[[ Data excerpts, beginning ]]
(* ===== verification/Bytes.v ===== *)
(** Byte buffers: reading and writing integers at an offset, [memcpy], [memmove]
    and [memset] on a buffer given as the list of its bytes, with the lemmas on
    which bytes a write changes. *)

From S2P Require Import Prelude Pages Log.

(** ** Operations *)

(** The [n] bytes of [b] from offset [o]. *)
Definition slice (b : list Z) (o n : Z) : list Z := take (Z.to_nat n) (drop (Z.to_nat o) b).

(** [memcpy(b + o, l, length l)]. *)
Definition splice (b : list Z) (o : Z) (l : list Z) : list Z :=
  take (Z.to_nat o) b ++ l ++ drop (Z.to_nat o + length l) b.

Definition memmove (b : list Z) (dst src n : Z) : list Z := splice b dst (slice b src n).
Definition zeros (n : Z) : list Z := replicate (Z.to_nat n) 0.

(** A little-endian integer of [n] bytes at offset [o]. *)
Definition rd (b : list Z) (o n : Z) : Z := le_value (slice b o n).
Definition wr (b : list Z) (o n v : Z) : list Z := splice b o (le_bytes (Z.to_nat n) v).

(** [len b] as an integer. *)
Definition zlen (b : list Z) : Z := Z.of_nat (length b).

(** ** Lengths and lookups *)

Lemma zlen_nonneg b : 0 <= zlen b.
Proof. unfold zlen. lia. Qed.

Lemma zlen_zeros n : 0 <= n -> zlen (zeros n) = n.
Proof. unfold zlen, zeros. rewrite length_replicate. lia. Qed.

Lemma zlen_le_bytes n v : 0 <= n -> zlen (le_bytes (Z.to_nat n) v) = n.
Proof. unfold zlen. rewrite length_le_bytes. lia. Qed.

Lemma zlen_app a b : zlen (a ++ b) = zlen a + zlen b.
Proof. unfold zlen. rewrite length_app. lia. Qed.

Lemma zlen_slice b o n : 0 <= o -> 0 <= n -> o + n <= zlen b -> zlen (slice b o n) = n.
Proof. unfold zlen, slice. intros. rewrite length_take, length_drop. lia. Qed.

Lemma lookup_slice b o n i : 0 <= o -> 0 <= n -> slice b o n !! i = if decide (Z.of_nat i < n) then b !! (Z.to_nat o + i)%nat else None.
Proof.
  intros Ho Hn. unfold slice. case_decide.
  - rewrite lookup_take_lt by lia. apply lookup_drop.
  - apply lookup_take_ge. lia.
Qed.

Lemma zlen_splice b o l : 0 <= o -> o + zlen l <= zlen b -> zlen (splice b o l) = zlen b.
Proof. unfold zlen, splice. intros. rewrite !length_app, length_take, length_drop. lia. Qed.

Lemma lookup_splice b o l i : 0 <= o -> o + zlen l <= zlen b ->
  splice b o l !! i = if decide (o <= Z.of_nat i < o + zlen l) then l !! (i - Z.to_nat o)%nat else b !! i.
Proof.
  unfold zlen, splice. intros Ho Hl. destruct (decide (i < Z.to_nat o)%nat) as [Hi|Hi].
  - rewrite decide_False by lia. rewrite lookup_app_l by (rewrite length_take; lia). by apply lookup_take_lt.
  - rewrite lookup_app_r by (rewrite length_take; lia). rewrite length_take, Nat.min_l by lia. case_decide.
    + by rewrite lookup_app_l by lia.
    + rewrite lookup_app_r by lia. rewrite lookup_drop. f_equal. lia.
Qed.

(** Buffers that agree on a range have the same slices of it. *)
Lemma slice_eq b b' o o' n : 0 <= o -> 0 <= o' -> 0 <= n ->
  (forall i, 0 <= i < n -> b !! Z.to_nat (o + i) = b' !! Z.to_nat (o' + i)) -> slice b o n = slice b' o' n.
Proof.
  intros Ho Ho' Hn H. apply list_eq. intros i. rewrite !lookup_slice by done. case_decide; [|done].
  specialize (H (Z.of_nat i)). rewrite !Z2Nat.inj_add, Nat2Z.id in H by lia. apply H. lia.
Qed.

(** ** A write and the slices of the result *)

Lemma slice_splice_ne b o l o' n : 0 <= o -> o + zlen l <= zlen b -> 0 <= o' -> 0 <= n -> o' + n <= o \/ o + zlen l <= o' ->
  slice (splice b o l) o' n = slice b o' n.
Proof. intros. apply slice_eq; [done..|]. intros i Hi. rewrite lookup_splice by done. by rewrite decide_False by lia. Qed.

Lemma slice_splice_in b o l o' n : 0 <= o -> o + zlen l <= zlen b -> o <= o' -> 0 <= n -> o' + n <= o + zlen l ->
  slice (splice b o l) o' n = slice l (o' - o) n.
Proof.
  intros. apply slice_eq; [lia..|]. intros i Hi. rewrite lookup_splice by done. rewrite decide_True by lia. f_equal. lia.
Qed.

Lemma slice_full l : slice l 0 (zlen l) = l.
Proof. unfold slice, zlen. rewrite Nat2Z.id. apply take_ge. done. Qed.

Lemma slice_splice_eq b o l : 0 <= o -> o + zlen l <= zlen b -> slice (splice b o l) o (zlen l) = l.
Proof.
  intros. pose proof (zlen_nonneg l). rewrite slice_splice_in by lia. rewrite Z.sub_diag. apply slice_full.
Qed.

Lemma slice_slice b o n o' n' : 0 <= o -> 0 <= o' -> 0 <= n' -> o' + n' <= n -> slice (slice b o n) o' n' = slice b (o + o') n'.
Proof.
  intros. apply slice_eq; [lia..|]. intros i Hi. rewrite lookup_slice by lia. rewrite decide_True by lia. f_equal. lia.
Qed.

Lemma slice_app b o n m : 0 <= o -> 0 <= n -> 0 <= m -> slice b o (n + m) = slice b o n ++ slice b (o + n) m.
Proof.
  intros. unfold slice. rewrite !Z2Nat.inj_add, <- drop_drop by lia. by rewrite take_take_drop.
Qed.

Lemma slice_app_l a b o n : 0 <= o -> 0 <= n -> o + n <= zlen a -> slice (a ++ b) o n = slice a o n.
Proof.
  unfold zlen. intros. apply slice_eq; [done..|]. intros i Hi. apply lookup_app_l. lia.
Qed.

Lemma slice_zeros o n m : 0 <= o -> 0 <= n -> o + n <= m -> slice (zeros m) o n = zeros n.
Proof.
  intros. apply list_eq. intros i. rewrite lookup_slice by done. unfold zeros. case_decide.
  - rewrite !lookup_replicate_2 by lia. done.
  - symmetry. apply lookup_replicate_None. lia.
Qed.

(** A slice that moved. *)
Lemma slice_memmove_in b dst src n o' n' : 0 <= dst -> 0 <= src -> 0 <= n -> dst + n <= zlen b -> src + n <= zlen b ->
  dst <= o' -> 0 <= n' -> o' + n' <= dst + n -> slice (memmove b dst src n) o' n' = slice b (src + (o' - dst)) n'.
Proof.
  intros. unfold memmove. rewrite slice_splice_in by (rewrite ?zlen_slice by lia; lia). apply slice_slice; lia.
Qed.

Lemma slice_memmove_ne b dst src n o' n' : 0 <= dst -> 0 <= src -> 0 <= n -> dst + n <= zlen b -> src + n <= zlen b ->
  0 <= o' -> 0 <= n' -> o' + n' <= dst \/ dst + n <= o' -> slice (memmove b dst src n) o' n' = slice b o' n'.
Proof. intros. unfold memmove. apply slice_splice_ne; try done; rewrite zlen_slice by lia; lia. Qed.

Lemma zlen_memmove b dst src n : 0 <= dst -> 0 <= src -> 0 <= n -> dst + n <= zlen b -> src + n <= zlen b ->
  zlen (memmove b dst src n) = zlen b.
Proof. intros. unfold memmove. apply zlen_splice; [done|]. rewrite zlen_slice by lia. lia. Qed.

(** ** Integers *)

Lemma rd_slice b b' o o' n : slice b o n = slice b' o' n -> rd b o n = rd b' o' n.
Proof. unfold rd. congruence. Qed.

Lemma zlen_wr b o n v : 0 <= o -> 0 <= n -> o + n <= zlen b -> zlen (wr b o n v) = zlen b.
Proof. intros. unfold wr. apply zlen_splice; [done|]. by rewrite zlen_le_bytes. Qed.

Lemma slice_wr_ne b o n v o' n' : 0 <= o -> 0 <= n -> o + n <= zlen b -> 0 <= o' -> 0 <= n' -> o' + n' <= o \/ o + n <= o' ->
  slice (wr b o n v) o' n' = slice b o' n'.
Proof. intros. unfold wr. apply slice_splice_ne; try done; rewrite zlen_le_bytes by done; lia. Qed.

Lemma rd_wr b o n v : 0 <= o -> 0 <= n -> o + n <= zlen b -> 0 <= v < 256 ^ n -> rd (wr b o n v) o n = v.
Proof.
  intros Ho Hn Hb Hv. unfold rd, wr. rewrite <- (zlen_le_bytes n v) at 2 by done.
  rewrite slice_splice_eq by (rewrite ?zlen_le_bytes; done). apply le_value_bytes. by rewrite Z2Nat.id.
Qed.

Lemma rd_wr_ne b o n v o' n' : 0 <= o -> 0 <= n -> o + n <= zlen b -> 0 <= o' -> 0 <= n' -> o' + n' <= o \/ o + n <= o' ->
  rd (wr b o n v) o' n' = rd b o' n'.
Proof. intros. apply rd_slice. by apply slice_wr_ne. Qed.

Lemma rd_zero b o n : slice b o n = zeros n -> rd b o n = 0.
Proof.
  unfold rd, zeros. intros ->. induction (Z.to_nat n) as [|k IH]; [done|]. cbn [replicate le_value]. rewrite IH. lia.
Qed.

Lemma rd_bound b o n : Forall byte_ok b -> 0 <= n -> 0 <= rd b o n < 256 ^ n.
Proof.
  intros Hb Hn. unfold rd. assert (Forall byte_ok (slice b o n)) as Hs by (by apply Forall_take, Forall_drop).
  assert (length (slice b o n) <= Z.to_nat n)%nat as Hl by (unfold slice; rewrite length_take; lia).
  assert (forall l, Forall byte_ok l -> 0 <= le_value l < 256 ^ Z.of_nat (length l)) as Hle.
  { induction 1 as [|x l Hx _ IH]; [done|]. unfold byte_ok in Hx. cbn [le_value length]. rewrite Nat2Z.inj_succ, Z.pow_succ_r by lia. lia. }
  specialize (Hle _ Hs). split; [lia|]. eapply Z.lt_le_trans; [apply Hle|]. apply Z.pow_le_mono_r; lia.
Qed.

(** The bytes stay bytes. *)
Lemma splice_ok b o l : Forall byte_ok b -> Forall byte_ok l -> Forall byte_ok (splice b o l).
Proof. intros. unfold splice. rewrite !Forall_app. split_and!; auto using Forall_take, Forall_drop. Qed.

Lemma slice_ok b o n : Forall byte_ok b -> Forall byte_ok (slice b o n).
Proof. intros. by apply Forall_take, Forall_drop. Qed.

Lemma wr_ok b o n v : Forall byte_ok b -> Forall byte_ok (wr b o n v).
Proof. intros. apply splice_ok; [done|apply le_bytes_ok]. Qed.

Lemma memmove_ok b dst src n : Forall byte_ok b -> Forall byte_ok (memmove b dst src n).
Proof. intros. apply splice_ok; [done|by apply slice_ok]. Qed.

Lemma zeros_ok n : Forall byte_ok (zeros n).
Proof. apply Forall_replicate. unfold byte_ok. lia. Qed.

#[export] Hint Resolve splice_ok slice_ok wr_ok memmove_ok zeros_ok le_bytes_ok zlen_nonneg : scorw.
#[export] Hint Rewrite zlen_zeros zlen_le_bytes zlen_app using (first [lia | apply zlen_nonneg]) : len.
[[ Data excerpts, end ]]
[[ Data excerpts, beginning ]]
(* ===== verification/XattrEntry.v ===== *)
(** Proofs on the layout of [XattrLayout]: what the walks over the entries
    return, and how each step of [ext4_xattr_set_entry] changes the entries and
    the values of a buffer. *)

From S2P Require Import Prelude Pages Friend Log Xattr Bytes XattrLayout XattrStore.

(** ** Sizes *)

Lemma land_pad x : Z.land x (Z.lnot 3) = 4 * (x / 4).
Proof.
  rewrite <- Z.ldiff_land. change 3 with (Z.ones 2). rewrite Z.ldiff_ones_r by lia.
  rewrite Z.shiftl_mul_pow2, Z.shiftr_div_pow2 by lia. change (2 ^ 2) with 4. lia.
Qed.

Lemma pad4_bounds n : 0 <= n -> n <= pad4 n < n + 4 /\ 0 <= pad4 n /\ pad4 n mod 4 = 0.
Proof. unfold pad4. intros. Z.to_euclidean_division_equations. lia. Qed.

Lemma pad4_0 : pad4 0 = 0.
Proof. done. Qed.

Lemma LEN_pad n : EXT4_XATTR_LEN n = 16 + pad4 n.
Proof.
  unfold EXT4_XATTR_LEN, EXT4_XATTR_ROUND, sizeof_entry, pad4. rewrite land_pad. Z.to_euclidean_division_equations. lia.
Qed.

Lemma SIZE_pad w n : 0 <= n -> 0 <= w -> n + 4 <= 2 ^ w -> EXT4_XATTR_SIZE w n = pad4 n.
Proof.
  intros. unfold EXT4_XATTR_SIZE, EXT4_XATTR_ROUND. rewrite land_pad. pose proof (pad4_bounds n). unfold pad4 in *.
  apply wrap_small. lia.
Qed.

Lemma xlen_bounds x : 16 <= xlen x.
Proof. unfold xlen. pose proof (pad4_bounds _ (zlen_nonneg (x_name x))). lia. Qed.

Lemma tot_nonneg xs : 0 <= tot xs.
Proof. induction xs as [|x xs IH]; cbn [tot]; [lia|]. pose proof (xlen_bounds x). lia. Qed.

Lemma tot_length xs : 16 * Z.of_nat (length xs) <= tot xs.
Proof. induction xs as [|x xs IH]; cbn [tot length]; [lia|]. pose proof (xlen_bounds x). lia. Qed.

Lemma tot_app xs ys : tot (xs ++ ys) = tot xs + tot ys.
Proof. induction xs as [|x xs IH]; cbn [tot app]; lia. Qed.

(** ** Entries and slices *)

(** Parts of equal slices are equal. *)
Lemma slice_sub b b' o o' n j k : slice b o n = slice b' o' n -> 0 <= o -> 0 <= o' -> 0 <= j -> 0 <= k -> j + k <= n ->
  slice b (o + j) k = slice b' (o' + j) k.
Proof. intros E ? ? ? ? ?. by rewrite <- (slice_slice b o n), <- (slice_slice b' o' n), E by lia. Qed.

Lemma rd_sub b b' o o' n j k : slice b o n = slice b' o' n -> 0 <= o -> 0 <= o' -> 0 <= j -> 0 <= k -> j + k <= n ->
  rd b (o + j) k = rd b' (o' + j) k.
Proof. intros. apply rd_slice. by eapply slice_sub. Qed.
[[ Data excerpts, end ]]
Instructions to follow: Select, from the listing, all lines that include the word "else".

Problem solution:
Lemma lookup_slice b o n i : 0 <= o -> 0 <= n -> slice b o n !! i = if decide (Z.of_nat i < n) then b !! (Z.to_nat o + i)%nat else None.
  splice b o l !! i = if decide (o <= Z.of_nat i < o + zlen l) then l !! (i - Z.to_nat o)%nat else b !! i.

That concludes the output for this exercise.